L'avocat souligne qu'une telle taxe est par ailleurs un fardeau supplémentaire pour les contribuables, puisqu'elle ne sert qu'à augmenter selon lui les revenus du gouvernement fédéral.

On voit le collègue de M. Hunter, l'avocat Padraic Ryan, en train de plaider les arguments de l'Ontario dans cette cause.Agrandir l’image (Nouvelle fenêtre)

L'avocat Padraic Ryan représente lui aussi le gouvernement de l'Ontario dans cette cause.

Photo : Radio-Canada

Son collègue, Padraic Ryan, a eu maille à partir avec les cinq juges de la Cour d'appel, qui ne cessaient de lui poser des questions. Les magistrats s'interrogent notamment sur la nature du crédit que les citoyens dans ces quatre provinces obtiennent en retour pour compenser la taxe qu'ils payent à la pompe ou sur leur facture de gaz. Il ne s'agit pas de rendre d'une main aux contribuables ce que le gouvernement fédéral leur prend de l'autre, précise-t-il.

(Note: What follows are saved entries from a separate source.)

Lemma release_depth (a : AdmissionControl) (p q : PeerId) :
  depth (release_bulk a p) q = if decide (q = p) then sat_sub (depth a p) 1 else depth a q.
Proof.
  unfold release_bulk, depth. destruct (per_peer a !! p) eqn:E; simpl.
  - rewrite lookup_insert. repeat case_decide; naive_solver.
  - case_decide; [|done]. subst. by rewrite E.
Qed.

(** ** Depth invariant *)

Definition depth_ok (a : AdmissionControl) : Prop :=
  0 ≤ per_peer_bulk_slack_threshold (config a) ≤ U64_MAX ∧
  ∀ p, 0 ≤ depth a p ≤ per_peer_bulk_slack_threshold (config a).

Lemma decision_bulk_admit h c n k : decision_spec Bulk h c n k = Admit → n < k.
Proof. destruct h as [[| |]|], c; simpl; try done; by case_decide. Qed.

Lemma exec_config (a : AdmissionControl) (op : Op) : config (exec a op).1 = config a.
Proof.
  destruct op as [t pr|t p h c|p]; simpl; [done| |].
  - destruct (admit_ a t p h c) eqn:E. pose proof (admit_spec a t p h c) as (_ & _ & Hc & _).
    by rewrite E in Hc.
  - unfold release_bulk. by destruct (per_peer a !! p).
Qed.

Lemma exec_admit_fst (a : AdmissionControl) t p h c :
  (exec a (OpAdmit t p h c)).1 = (admit_ a t p h c).1.
Proof. simpl. by destruct (admit_ a t p h c). Qed.

(** One operation changes the depth by exactly its net effect, as long as a
    release has something to release. *)
Lemma exec_depth (a : AdmissionControl) (op : Op) (q : PeerId) :
  depth_ok a → match op with OpRelease p => 0 < depth a p | _ => True end →
  depth (exec a op).1 q = depth a q + op_net a q op.
Proof.
  intros [Hk Hd] Hrel. destruct op as [t pr|t p h c|p].
  - simpl. unfold depth, with_registry. simpl. lia.
  - rewrite exec_admit_fst. pose proof (admit_spec a t p h c) as (Hdec & _ & _ & _ & Hdep).
    rewrite Hdep. simpl. rewrite Hdec. pose proof (Hd p).
    destruct (decide (q = p ∧ _ ∧ _)) as [(-> & Hb & Had)|Hn].
    + rewrite decide_True by done. rewrite Hb in Had. apply decision_bulk_admit in Had.
      unfold u64_sat_add. lia.
    + rewrite decide_False by naive_solver. lia.
  - simpl. rewrite release_depth. pose proof (Hd p). unfold sat_sub.
    repeat case_decide; subst; first [lia | congruence].
Qed.

Lemma exec_depth_ok (a : AdmissionControl) (op : Op) : depth_ok a → depth_ok (exec a op).1.
Proof.
  intros [Hk Hd]. split; [by rewrite exec_config|]. intros q. rewrite exec_config.
  destruct op as [t pr|t p h c|p].
  - apply Hd.
  - rewrite exec_admit_fst. pose proof (admit_spec a t p h c) as (_ & _ & _ & _ & Hdep).
    rewrite Hdep. pose proof (Hd q). destruct (decide (q = p ∧ _)) as [(-> & Hb & Had)|]; [|lia].
    rewrite Hb in Had. apply decision_bulk_admit in Had. unfold u64_sat_add. lia.
  - simpl. rewrite release_depth. pose proof (Hd q). pose proof (Hd p). unfold sat_sub.
    case_decide; subst; lia.
Qed.

Lemma run_depth_ok (ops : list Op) (a : AdmissionControl) : depth_ok a → depth_ok (run a ops).
Proof. revert a. induction ops as [|op ops IH]; intros a Ha; simpl; auto using exec_depth_ok. Qed.

Lemma depth_ok_new (c : AdmissionConfig) :
  0 ≤ per_peer_bulk_slack_threshold c ≤ U64_MAX → depth_ok (with_config new c).
Proof. intros Hc. split; [done|]. intros p. unfold depth. simpl. rewrite lookup_empty. simpl. lia. Qed.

Me Ryan affirme que la taxe ne peut pas aider le gouvernement fédéral à réduire les émissions de gaz à effet de serre et qu'il n'est écrit nulle part dans la législation la façon dont Ottawa compte utiliser cet argent pour lutter contre le réchauffement climatique.

L'avocat n'a toutefois pu expliquer dans les détails à la demande des magistrats si la taxe sur le carbone est une redevance ou une ponction fiscale. Il réplique qu'il s'agit d'une taxe que la constitution interdit au gouvernement fédéral de prélever. En ce sens, les frais prélevés à la source en terme de consommation d'essence ou de chauffage au gaz sont selon lui illégaux.